▸ What the task asks
Repeat the full listing that follows, word for word.
[Data to examine Boundary: Start]
Lemma addServer_invalid w sd :
  ~ validServerData sd -> addServer sd w = (Thrown InvalidServerData, w).
Proof.
  intros H. unfold addServer. rewrite rethrow_id.
  unfold validServerData, validField in H.
  destruct (str_truthy (validateInput.string (sd_server_name sd) 100));
    destruct (str_truthy (validateInput.string (sd_country sd) 10));
    destruct (str_truthy (validateInput.string (sd_flag sd) 50));
    try reflexivity.
  exfalso. apply H. auto.
Qed.

Lemma addServer_valid w sd :
  validServerData sd -> connected w -> faults w = [] ->
  nextIdFresh w (str "servers") ->
  exists server,
    addServer sd w =
    (Returned (mkInsertOneResult (nextId w)),
     setStore (setOidNext w (S (oidNext w)))
              (<[str "servers" :=
                   coll w (str "servers")
                   ++ [mkDoc (nextId w) None (BServer server)]]> (store w)))
    /\ validateInput.string (sd_server_name sd) 100
       = Some (Server.server_name server)
    /\ validateInput.string (sd_country sd) 10 = Some (Server.country server)
    /\ validateInput.string (sd_flag sd) 50 = Some (Server.flag server).
Proof.
  intros (V1 & V2 & V3) Hc Hf Hn. unfold addServer. rewrite rethrow_id.
  unfold validField in *. rewrite V1, V2, V3. cbn [negb orb].
  rewrite (bind_Returned _ _ _ _ _ (getCollection_ok _ (str "servers") Hc eq_refl)).
  rewrite !(bind_Returned _ _ _ _ _ (newDate_eq _)).
  erewrite bind_Returned by (apply insertOne_fresh; assumption).
  eexists. split; [reflexivity|].
  destruct (validateInput.string (sd_server_name sd) 100) as [[|? ?]|];
    try discriminate V1.
  destruct (validateInput.string (sd_country sd) 10) as [[|? ?]|];
    try discriminate V2.
  destruct (validateInput.string (sd_flag sd) 50) as [[|? ?]|];
    try discriminate V3.
  repeat split.
Qed.

Lemma deleteServer_hex w i :
  (i < 2 ^ 96)%N -> connected w -> faults w = [] ->
  deleteServer (VString (toHexString i)) w =
  match removeFirst (hasId i) (coll w (str "servers")) with
  | (_, O) => (Returned (mkDeleteResult O), w)
  | (r, n) => (Returned (mkDeleteResult n),
               setStore w (<[str "servers" := r]> (store w)))
  end.
Proof.
  intros Hi Hc Hf. unfold deleteServer. rewrite rethrow_id.
  destruct (toHexString_roundtrip i Hi) as [-> ->].
  rewrite (bind_Returned _ _ _ _ _ (getCollection_ok _ (str "servers") Hc eq_refl)).
  unfold bind. rewrite deleteOne_nofault by exact Hf.
  destruct (removeFirst (hasId i) (coll w (str "servers"))) as [r [|n]];
    reflexivity.
Qed.

(** C7, amended.  For server data whose name, country and flag each pass
    the sanitizer with at least one character left, on an established
    connection with no failing round trip and a driver that generates an
    ObjectId the collection does not hold yet: [addServer] appends one
    record; [deleteServer] on the 24-digit hexadecimal string of the
    [insertedId] returns a [deletedCount] of 1 and leaves the collection
    as it was before; the same [deleteServer] once more returns 0.  For
    server data with one of the three fields rejected or left empty,
    [addServer] throws the validation error and the store is unchanged. *)
Theorem addServer_then_deleteServer (w : World) (serverData : ServerData) :
  (validServerData serverData -> connected w -> faults w = [] ->
   nextIdFresh w (str "servers") ->
   exists r w1 w2 w3 server,
     addServer serverData w = (Returned r, w1)
     /\ coll w1 (str "servers")
        = coll w (str "servers") ++ [mkDoc (insertedId r) None (BServer server)]
     /\ deleteServer (VString (toHexString (insertedId r))) w1
        = (Returned (mkDeleteResult 1), w2)
     /\ coll w2 (str "servers") = coll w (str "servers")
     /\ deleteServer (VString (toHexString (insertedId r))) w2
        = (Returned (mkDeleteResult 0), w3)
     /\ coll w3 (str "servers") = coll w (str "servers"))
  /\ (~ validServerData serverData ->
      addServer serverData w = (Thrown InvalidServerData, w)).
Proof.
  split; [|apply addServer_invalid].
  intros Hv Hc Hf Hn.
  destruct (addServer_valid w serverData Hv Hc Hf Hn) as (server & Ha & _).
  set (i := nextId w) in *.
  set (w1 := setStore _ _) in Ha.
  assert (C1 : coll w1 (str "servers")
               = coll w (str "servers") ++ [mkDoc i None (BServer server)])
    by apply coll_insert.
  assert (Hi : (i < 2 ^ 96)%N) by apply nextId_bound.
  assert (D1 := deleteServer_hex w1 i Hi Hc Hf).
  rewrite C1, (removeFirst_last (hasId i) _ _ Hn) in D1
    by (unfold hasId; simpl; apply N.eqb_refl).
  set (w2 := setStore w1 _) in D1.
  assert (C2 : coll w2 (str "servers") = coll w (str "servers")).
  { apply coll_insert. }
  assert (D2 := deleteServer_hex w2 i Hi Hc Hf).
  rewrite C2, (removeFirst_absent (hasId i) _ Hn) in D2.
  exists (mkInsertOneResult i), w1, w2, w2, server.
  repeat split; assumption.
Qed.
[Data to examine Boundary: End]
▸ Reply to the exercise
Lemma addServer_invalid w sd :
  ~ validServerData sd -> addServer sd w = (Thrown InvalidServerData, w).
Proof.
  intros H. unfold addServer. rewrite rethrow_id.
  unfold validServerData, validField in H.
  destruct (str_truthy (validateInput.string (sd_server_name sd) 100));
    destruct (str_truthy (validateInput.string (sd_country sd) 10));
    destruct (str_truthy (validateInput.string (sd_flag sd) 50));
    try reflexivity.
  exfalso. apply H. auto.
Qed.

Lemma addServer_valid w sd :
  validServerData sd -> connected w -> faults w = [] ->
  nextIdFresh w (str "servers") ->
  exists server,
    addServer sd w =
    (Returned (mkInsertOneResult (nextId w)),
     setStore (setOidNext w (S (oidNext w)))
              (<[str "servers" :=
                   coll w (str "servers")
                   ++ [mkDoc (nextId w) None (BServer server)]]> (store w)))
    /\ validateInput.string (sd_server_name sd) 100
       = Some (Server.server_name server)
    /\ validateInput.string (sd_country sd) 10 = Some (Server.country server)
    /\ validateInput.string (sd_flag sd) 50 = Some (Server.flag server).
Proof.
  intros (V1 & V2 & V3) Hc Hf Hn. unfold addServer. rewrite rethrow_id.
  unfold validField in *. rewrite V1, V2, V3. cbn [negb orb].
  rewrite (bind_Returned _ _ _ _ _ (getCollection_ok _ (str "servers") Hc eq_refl)).
  rewrite !(bind_Returned _ _ _ _ _ (newDate_eq _)).
  erewrite bind_Returned by (apply insertOne_fresh; assumption).
  eexists. split; [reflexivity|].
  destruct (validateInput.string (sd_server_name sd) 100) as [[|? ?]|];
    try discriminate V1.
  destruct (validateInput.string (sd_country sd) 10) as [[|? ?]|];
    try discriminate V2.
  destruct (validateInput.string (sd_flag sd) 50) as [[|? ?]|];
    try discriminate V3.
  repeat split.
Qed.

Lemma deleteServer_hex w i :
  (i < 2 ^ 96)%N -> connected w -> faults w = [] ->
  deleteServer (VString (toHexString i)) w =
  match removeFirst (hasId i) (coll w (str "servers")) with
  | (_, O) => (Returned (mkDeleteResult O), w)
  | (r, n) => (Returned (mkDeleteResult n),
               setStore w (<[str "servers" := r]> (store w)))
  end.
Proof.
  intros Hi Hc Hf. unfold deleteServer. rewrite rethrow_id.
  destruct (toHexString_roundtrip i Hi) as [-> ->].
  rewrite (bind_Returned _ _ _ _ _ (getCollection_ok _ (str "servers") Hc eq_refl)).
  unfold bind. rewrite deleteOne_nofault by exact Hf.
  destruct (removeFirst (hasId i) (coll w (str "servers"))) as [r [|n]];
    reflexivity.
Qed.

(** C7, amended.  For server data whose name, country and flag each pass
    the sanitizer with at least one character left, on an established
    connection with no failing round trip and a driver that generates an
    ObjectId the collection does not hold yet: [addServer] appends one
    record; [deleteServer] on the 24-digit hexadecimal string of the
    [insertedId] returns a [deletedCount] of 1 and leaves the collection
    as it was before; the same [deleteServer] once more returns 0.  For
    server data with one of the three fields rejected or left empty,
    [addServer] throws the validation error and the store is unchanged. *)
Theorem addServer_then_deleteServer (w : World) (serverData : ServerData) :
  (validServerData serverData -> connected w -> faults w = [] ->
   nextIdFresh w (str "servers") ->
   exists r w1 w2 w3 server,
     addServer serverData w = (Returned r, w1)
     /\ coll w1 (str "servers")
        = coll w (str "servers") ++ [mkDoc (insertedId r) None (BServer server)]
     /\ deleteServer (VString (toHexString (insertedId r))) w1
        = (Returned (mkDeleteResult 1), w2)
     /\ coll w2 (str "servers") = coll w (str "servers")
     /\ deleteServer (VString (toHexString (insertedId r))) w2
        = (Returned (mkDeleteResult 0), w3)
     /\ coll w3 (str "servers") = coll w (str "servers"))
  /\ (~ validServerData serverData ->
      addServer serverData w = (Thrown InvalidServerData, w)).
Proof.
  split; [|apply addServer_invalid].
  intros Hv Hc Hf Hn.
  destruct (addServer_valid w serverData Hv Hc Hf Hn) as (server & Ha & _).
  set (i := nextId w) in *.
  set (w1 := setStore _ _) in Ha.
  assert (C1 : coll w1 (str "servers")
               = coll w (str "servers") ++ [mkDoc i None (BServer server)])
    by apply coll_insert.
  assert (Hi : (i < 2 ^ 96)%N) by apply nextId_bound.
  assert (D1 := deleteServer_hex w1 i Hi Hc Hf).
  rewrite C1, (removeFirst_last (hasId i) _ _ Hn) in D1
    by (unfold hasId; simpl; apply N.eqb_refl).
  set (w2 := setStore w1 _) in D1.
  assert (C2 : coll w2 (str "servers") = coll w (str "servers")).
  { apply coll_insert. }
  assert (D2 := deleteServer_hex w2 i Hi Hc Hf).
  rewrite C2, (removeFirst_absent (hasId i) _ Hn) in D2.
  exists (mkInsertOneResult i), w1, w2, w2, server.
  repeat split; assumption.
Qed.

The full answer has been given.